Segment Start: MATERIAL SHOWN
Lemma cascade_spec n : forall t o l A prev0 e stale rest,
  t = Z.of_nat (11 + length A + elen e + length (ents stale rest)) ->
  o = Z.of_nat (10 + length A + last_off (e :: rest)) ->
  t + 4 * Z.of_nat (length rest) < 2 ^ 32 -> 0 <= l < 2 ^ 16 ->
  ent_ok prev0 e -> wf_ents stale rest -> (length rest < n)%nat ->
  exists rest' t' o',
    cascade_loop junk n (hdr t o l ++ A ++ ent prev0 e ++ ents stale rest ++ [ZIP_END])
      (10 + length A) t
    = Some (hdr t' o' l ++ A ++ ent prev0 e ++ ents (Z.of_nat (elen e)) rest' ++ [ZIP_END]) /\
    wf_ents (Z.of_nat (elen e)) rest' /\ strs rest' = strs rest /\
    t' = Z.of_nat (11 + length A + elen e + length (ents (Z.of_nat (elen e)) rest')) /\
    t' < 2 ^ 32 /\ t <= t' /\ o' = Z.of_nat (10 + length A + last_off (e :: rest')).
Proof.
  induction n as [|n IH]; intros t o l A prev0 e stale rest Ht Ho Hlim Hl He Hwf Hn; [lia|].
  remember (hdr t o l ++ A ++ ent prev0 e ++ ents stale rest ++ [ZIP_END]) as m eqn:Hm0.
  assert (m = (hdr t o l ++ A) ++ ent prev0 e ++ ents stale rest ++ [ZIP_END]) as Hm
    by (by rewrite Hm0, <- app_assoc).
  assert (length (hdr t o l ++ A) = 10 + length A)%nat as HP by (by rewrite length_app, length_hdr).
  cbn [cascade_loop]. rewrite <- HP.
  at_entry (ent_head m _ prev0 e _ Hm He).
  destruct (zipEntry_spec m _ prev0 e _ Hm He) as (ze & -> & _ & _ & Hsz & _). cbn [mbind option_bind].
  rewrite Hsz, Nat2Z.id.
  set (P2 := (hdr t o l ++ A) ++ ent prev0 e).
  assert (length P2 = length (hdr t o l ++ A) + elen e)%nat as HP2 by (unfold P2; by rewrite length_app, length_ent).
  assert (m = P2 ++ ents stale rest ++ [ZIP_END]) as Hm2 by (unfold P2; by rewrite Hm, <- !app_assoc).
  rewrite <- HP2. destruct rest as [|[lg s] rest].
  { assert (m !! length P2 = Some ZIP_END) as -> by (by rewrite Hm2, lookup_shift0).
    cbn [mbind option_bind]. change (ZIP_END =? ZIP_END) with true. cbn iota.
    exists [], t, o. split_and!; first [by rewrite Hm0|done|cbn [ents length] in *; lia]. }
  cbn [wf_ents] in Hwf. destruct Hwf as [Hn2 Hwf].
  cbn [ents] in Hm2. rewrite <- app_assoc in Hm2.
  at_entry (ent_head m _ stale (lg, s) _ Hm2 Hn2).
  destruct (zipEntry_spec m _ stale (lg, s) _ Hm2 Hn2) as (ze2 & -> & Hps & Hpl & _).
  cbn [mbind option_bind]. rewrite Hpl, Hps. cbn [fst].
  set (r := Z.of_nat (elen e)).
  cbn [ents length] in Ht, Hlim. rewrite length_app, length_ent in Ht.
  destruct (Z.eqb_spec stale r) as [->|Hne].
  { exists ((lg, s) :: rest), t, o.
    split_and!; first [by rewrite Hm0|done|cbn [ents]; rewrite length_app, length_ent; lia|lia]. }
  rewrite prev_len_size.
  assert (ent_ok r (lg, s) <-> (lg = false -> r < ZIP_BIGLEN)) as Hok.
  { unfold ent_ok. cbn [fst snd]. destruct Hn2 as (_ & _ & Hs).
    split; [tauto|]. intros H. split_and!; [lia|lia|done|done]. }
  destruct (Z.ltb_spec (Z.of_nat (psz lg)) (Z.of_nat (if r <? ZIP_BIGLEN then 1 else 5))) as [Hlt|Hge].
  - (* the next entry grows *)
    assert (lg = false /\ (r <? ZIP_BIGLEN) = false) as [-> Hr].
    { destruct lg, (r <? ZIP_BIGLEN); cbn in Hlt; try lia. }
    rewrite Hr. cbn [psz]. change (Z.of_nat 5 - Z.of_nat 1) with 4.
    assert (m = hdr t o l ++ ((A ++ ent prev0 e) ++ ents stale ((false, s) :: rest)) ++ [ZIP_END]) as ->
      by (by rewrite Hm0, <- !app_assoc).
    destruct (ziplistResize_grow t o l ((A ++ ent prev0 e) ++ ents stale ((false, s) :: rest)) (t + 4))
      as (g & -> & Hgl & tl & Htl).
    { cbn [ents]. rewrite !length_app, !length_ent. cbn [elen fst snd] in *. lia. }
    cbn [mbind option_bind]. rewrite !length_app, !length_ent in Hgl. cbn [ents] in Hgl.
    rewrite length_app, length_ent in Hgl.
    rewrite <- !app_assoc. unfold ZIPLIST_ENTRY_TAIL.
    pose proof (last_off_le prev0 (e :: (false, s) :: rest)) as Hlo.
    cbn [ents] in Hlo. rewrite !length_app, !length_ent in Hlo.
    rewrite hdr_tail by lia. cbn [mbind option_bind].
    assert (exists o', (if decide (Z.to_nat o = length P2)
        then Some (hdr (t + 4) o l ++ A ++ ent prev0 e ++ ents stale ((false, s) :: rest) ++ ZIP_END :: g)
        else set_tail_offset (hdr (t + 4) o l ++ A ++ ent prev0 e ++ ents stale ((false, s) :: rest) ++ ZIP_END :: g) (u32 (o + 4)))
        = Some (hdr (t + 4) o' l ++ A ++ ent prev0 e ++ ents stale ((false, s) :: rest) ++ ZIP_END :: g) /\
        o' = Z.of_nat (10 + length A + elen e + last_off ((true, s) :: rest)))
      as (o' & -> & Ho').
    { destruct (decide (Z.to_nat o = length P2)) as [E|E]; rewrite HP2, HP in E; subst o.
      - exists (Z.of_nat (10 + length A + last_off (e :: (false, s) :: rest))). split; [done|].
        cbn [last_off] in *. destruct rest as [|f rest]; [lia|].
        pose proof (last_off_pos (false, s) f rest). cbn [last_off] in *. lia.
      - rewrite hdr_set_tail. eexists. split; [done|]. cbn [last_off] in *.
        destruct rest as [|f rest]; [lia|]. rewrite elen_large. rewrite wrapu_small by ints. lia. }
    cbn [mbind option_bind]. cbn [ents]. rewrite <- !app_assoc.
    assert (length g = 4%nat) as Hg4.
    { cbn [elen fst snd] in *. lia. }
    rewrite HP2, HP. rewrite Nat2Z.id.
    replace (Z.to_nat (t - Z.of_nat (10 + length A + elen e) - Z.of_nat 1 - 1))
      with (length (body s ++ ents (Z.of_nat (elen (false, s))) rest)).
    2: { rewrite length_app. cbn [elen fst snd psz] in *. unfold elen in *. cbn [fst snd psz] in *.
         lia. }
    replace (10 + length A + elen e)%nat with (10 + length A + length (ent prev0 e))%nat by (by rewrite length_ent).
    change (Z.to_nat (Z.of_nat 5)) with 5%nat. change (Z.to_nat (Z.of_nat 1)) with 1%nat.
    erewrite cascade_move by done. cbn [mbind option_bind].
    set (J := take 5 _).
    assert (length J = 5%nat) as HJ.
    { unfold J. rewrite length_take, !length_app. cbn [length]. lia. }
    replace (10 + length A + length (ent prev0 e))%nat with (length (hdr (t + 4) o' l ++ A ++ ent prev0 e))
      by (rewrite !length_app, length_hdr; lia).
    replace (hdr (t + 4) o' l ++ A ++ ent prev0 e ++ J ++ body s ++ ents (Z.of_nat (elen (false, s))) rest ++ [ZIP_END])
      with ((hdr (t + 4) o' l ++ A ++ ent prev0 e) ++ J ++ (body s ++ ents (Z.of_nat (elen (false, s))) rest ++ [ZIP_END]))
      by (by rewrite <- !app_assoc).
    rewrite wrn_app by (by rewrite ?prev_len_size, ?Hr). cbn [mbind option_bind].
    rewrite (prev_bytes_exact true r) by (by rewrite Hr).
    destruct (IH (t + 4) o' l (A ++ ent prev0 e) r (true, s) (Z.of_nat (elen (false, s))) rest)
      as (rest' & t' & o'' & Hloop & Hwf' & Hst & Ht' & Hlt' & Hle & Ho'').
    + rewrite length_app, length_ent, elen_large. lia.
    + rewrite length_app, length_ent. lia.
    + lia.
    + done.
    + unfold ent_ok. cbn [fst snd]. destruct Hn2 as (_ & _ & Hs). split_and!; [lia|lia|done|done].
    + done.
    + cbn [length] in Hn. lia.
    + rewrite length_app, length_ent in Ht', Ho''. rewrite length_app, length_ent, Nat.add_assoc in Hloop.
      exists ((true, s) :: rest'), t', o''.
      split_and!.
      * rewrite !length_app, length_hdr, length_ent, Nat.add_assoc.
        unfold ent at 2 in Hloop. cbn [fst snd] in Hloop. rewrite <- !app_assoc in Hloop.
        rewrite <- !app_assoc. rewrite Hloop. cbn [ents]. by rewrite <- !app_assoc.
      * cbn [wf_ents]. split; [|done]. unfold ent_ok. cbn [fst snd].
        destruct Hn2 as (_ & _ & Hs). split_and!; [lia|lia|done|done].
      * unfold strs in *. rewrite !fmap_cons. by f_equal.
      * cbn [ents]. rewrite length_app, length_ent. lia.
      * done.
      * lia.
      * rewrite Ho''. destruct rest'; cbn [last_off]; lia.
  - (* the next entry keeps its size *)
    assert (lg = false -> r < ZIP_BIGLEN) as Hlg.
    { destruct lg, (Z.ltb_spec r ZIP_BIGLEN); cbn [psz] in *; done || lia. }
    assert ((if Z.of_nat (psz lg) >? Z.of_nat (if r <? ZIP_BIGLEN then 1 else 5)
        then wrn m (length P2) (zipPrevEncodeLengthForceLarge r)
        else wrn m (length P2) (zipPrevEncodeLength r)) = wrn m (length P2) (prev_bytes lg r)) as ->.
    { unfold zipPrevEncodeLength. rewrite Z.gtb_ltb.
      destruct lg, (Z.ltb_spec r ZIP_BIGLEN); cbn [psz] in *; done || (specialize (Hlg eq_refl); lia). }
    rewrite Hm2. unfold ent. cbn [fst snd]. rewrite <- app_assoc.
    rewrite wrn_app by (by rewrite ?length_prev_bytes).
    exists ((lg, s) :: rest), t, o. split_and!; [|split; [by apply Hok|done]|done| |lia..].
    + unfold P2. cbn [ents]. unfold ent. cbn [fst snd]. by rewrite <- !app_assoc.
    + cbn [ents]. rewrite length_app, length_ent. lia.
Qed.

(** ** Size of a blob *)

(** More than any list of these strings takes. *)
Fixpoint zl_bound (xs : list bytes) : Z :=
  match xs with [] => 11 | x :: xs => Z.of_nat (length x) + 13 + zl_bound xs end.

Definition zl_fits (xs : list bytes) : Prop := zl_bound xs < 2 ^ 31.

Lemma body_bound s : (length (body s) <= length s + 8)%nat.
Proof.
  unfold body. destruct (zipTryEncoding s) as [[v e]|] eqn:E; rewrite length_app.
  - apply zipTryEncoding_Some in E as (Hv & -> & ->). destruct (integer_encoding v Hv) as ([_ He] & _ & _).
    assert (length (zipSaveInteger v (zipIntEncoding v)) <= 8)%nat.
    { unfold zipSaveInteger. repeat case_match; rewrite ?length_drop, ?length_le_enc; cbn; lia. }
    unfold zipEncodeLength. rewrite He. cbn [length]. pose proof (decimal_length_20 v Hv). lia.
  - pose proof (zipEncodeLength_length 0 (Z.of_nat (length s))). lia.
Qed.

Lemma elen_bound e : (elen e <= length e.2 + 13)%nat.
Proof. unfold elen. pose proof (body_bound e.2). pose proof (psz_range e.1). lia. Qed.

Lemma zl_bound_app xs ys : zl_bound (xs ++ ys) = zl_bound xs + zl_bound ys - 11.
Proof. induction xs as [|x xs IH]; cbn [app zl_bound]; lia. Qed.

Lemma zl_bound_cons x xs : zl_bound (x :: xs) = Z.of_nat (length x) + 13 + zl_bound xs.
Proof. done. Qed.

Lemma ents_bound prev es : Z.of_nat (11 + length (ents prev es)) <= zl_bound (strs es).
Proof.
  revert prev. induction es as [|e es IH]; intros prev; [done|].
  unfold strs in *. rewrite fmap_cons, zl_bound_cons. cbn [ents]. rewrite length_app, length_ent.
  specialize (IH (Z.of_nat (elen e))). pose proof (elen_bound e). lia.
Qed.

Lemma zl_bound_count xs : 11 + 13 * Z.of_nat (length xs) <= zl_bound xs.
Proof. induction xs as [|x xs IH]; [done|]. rewrite zl_bound_cons. cbn [length]. lia. Qed.

Lemma length_strs es : length (strs es) = length es.
Proof. apply length_fmap. Qed.

Lemma strs_app a b : strs (a ++ b) = strs a ++ strs b.
Proof. apply fmap_app. Qed.

Lemma last_len_range prev es :
  0 <= prev < 2 ^ 31 -> zl_fits (strs es) -> 0 <= last_len prev es < 2 ^ 31.
Proof.
  unfold zl_fits. revert prev. induction es as [|e es IH]; intros prev Hp Hf; [done|].
  unfold strs in *. rewrite fmap_cons, zl_bound_cons in Hf. cbn [last_len].
  pose proof (elen_bound e). pose proof (zl_bound_count (snd <$> es)). apply IH; lia.
Qed.

(** ** Positions in a blob *)

Lemma zl_ents_parts zl a b :
  zl_ents zl (a ++ b) -> exists lf,
  zl = (hdr (Z.of_nat (length zl)) (10 + Z.of_nat (last_off (a ++ b))) lf ++ ents 0 a)
       ++ ents (last_len 0 a) b ++ [ZIP_END] /\
  wf_ents 0 a /\ wf_ents (last_len 0 a) b /\ len_ok lf (length (a ++ b)) /\
  Z.of_nat (length zl) < 2 ^ 32 /\
  length zl = (11 + length (ents 0 a) + length (ents (last_len 0 a) b))%nat.
Proof.
  intros (lf & Hzl & Hwf & Hlen & Hsz). exists lf. apply wf_ents_app in Hwf as [Hwa Hwb].
  rewrite ents_app in Hzl. split_and!; try done.
  - rewrite Hzl at 1. by rewrite <- !app_assoc.
  - rewrite Hzl, !length_app, length_hdr. cbn. lia.
Qed.

Lemma zl_bytes zl es : zl_ents zl es -> ZIPLIST_BYTES zl = Some (Z.of_nat (length zl)).
Proof.
  intros (lf & Hzl & _ & _ & Hsz). rewrite Hzl at 1. apply hdr_bytes. lia.
Qed.

Lemma zl_tail zl es :
  zl_ents zl es -> ZIPLIST_ENTRY_TAIL zl = Some (10 + last_off es)%nat.
Proof.
  intros H. pose proof (zl_ents_parts zl [] es H) as (lf & Hzl & _ & _ & _ & Hsz & Hl).
  cbn [app ents last_len] in *. pose proof (last_off_le 0 es). cbn [length] in Hl.
  unfold ZIPLIST_ENTRY_TAIL. rewrite Hzl, app_nil_r, hdr_tail by lia.
  cbn [mbind option_bind]. f_equal. lia.
Qed.

(** The first byte at a position between two entries. *)
Lemma zl_at zl a b :
  zl_ents zl (a ++ b) ->
  exists c, zl !! (10 + length (ents 0 a))%nat = Some c /\
    (c =? ZIP_END) = match b with [] => true | _ => false end.
Proof.
  intros H. destruct (zl_ents_parts zl a b H) as (lf & Hzl & _ & Hwb & _).
  replace (10 + length (ents 0 a))%nat
    with (length (hdr (Z.of_nat (length zl)) (10 + Z.of_nat (last_off (a ++ b))) lf ++ ents 0 a))
    by (by rewrite length_app, length_hdr).
  destruct b as [|e b].
  - exists ZIP_END. rewrite Hzl at 2. by rewrite lookup_shift0.
  - destruct Hwb as [He _]. cbn [ents] in Hzl. rewrite <- (app_assoc (ent _ _)) in Hzl.
    apply (ent_head zl _ _ e _ Hzl He).
Qed.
Segment End: MATERIAL SHOWN
* YOUR GOAL
If a line comes after the one containing "destruct (zipEntry_spec m _ stale", leave it out; set down every line of the data before it, and that line itself, exactly.

* REPLY
Lemma cascade_spec n : forall t o l A prev0 e stale rest,
  t = Z.of_nat (11 + length A + elen e + length (ents stale rest)) ->
  o = Z.of_nat (10 + length A + last_off (e :: rest)) ->
  t + 4 * Z.of_nat (length rest) < 2 ^ 32 -> 0 <= l < 2 ^ 16 ->
  ent_ok prev0 e -> wf_ents stale rest -> (length rest < n)%nat ->
  exists rest' t' o',
    cascade_loop junk n (hdr t o l ++ A ++ ent prev0 e ++ ents stale rest ++ [ZIP_END])
      (10 + length A) t
    = Some (hdr t' o' l ++ A ++ ent prev0 e ++ ents (Z.of_nat (elen e)) rest' ++ [ZIP_END]) /\
    wf_ents (Z.of_nat (elen e)) rest' /\ strs rest' = strs rest /\
    t' = Z.of_nat (11 + length A + elen e + length (ents (Z.of_nat (elen e)) rest')) /\
    t' < 2 ^ 32 /\ t <= t' /\ o' = Z.of_nat (10 + length A + last_off (e :: rest')).
Proof.
  induction n as [|n IH]; intros t o l A prev0 e stale rest Ht Ho Hlim Hl He Hwf Hn; [lia|].
  remember (hdr t o l ++ A ++ ent prev0 e ++ ents stale rest ++ [ZIP_END]) as m eqn:Hm0.
  assert (m = (hdr t o l ++ A) ++ ent prev0 e ++ ents stale rest ++ [ZIP_END]) as Hm
    by (by rewrite Hm0, <- app_assoc).
  assert (length (hdr t o l ++ A) = 10 + length A)%nat as HP by (by rewrite length_app, length_hdr).
  cbn [cascade_loop]. rewrite <- HP.
  at_entry (ent_head m _ prev0 e _ Hm He).
  destruct (zipEntry_spec m _ prev0 e _ Hm He) as (ze & -> & _ & _ & Hsz & _). cbn [mbind option_bind].
  rewrite Hsz, Nat2Z.id.
  set (P2 := (hdr t o l ++ A) ++ ent prev0 e).
  assert (length P2 = length (hdr t o l ++ A) + elen e)%nat as HP2 by (unfold P2; by rewrite length_app, length_ent).
  assert (m = P2 ++ ents stale rest ++ [ZIP_END]) as Hm2 by (unfold P2; by rewrite Hm, <- !app_assoc).
  rewrite <- HP2. destruct rest as [|[lg s] rest].
  { assert (m !! length P2 = Some ZIP_END) as -> by (by rewrite Hm2, lookup_shift0).
    cbn [mbind option_bind]. change (ZIP_END =? ZIP_END) with true. cbn iota.
    exists [], t, o. split_and!; first [by rewrite Hm0|done|cbn [ents length] in *; lia]. }
  cbn [wf_ents] in Hwf. destruct Hwf as [Hn2 Hwf].
  cbn [ents] in Hm2. rewrite <- app_assoc in Hm2.
  at_entry (ent_head m _ stale (lg, s) _ Hm2 Hn2).
  destruct (zipEntry_spec m _ stale (lg, s) _ Hm2 Hn2) as (ze2 & -> & Hps & Hpl & _).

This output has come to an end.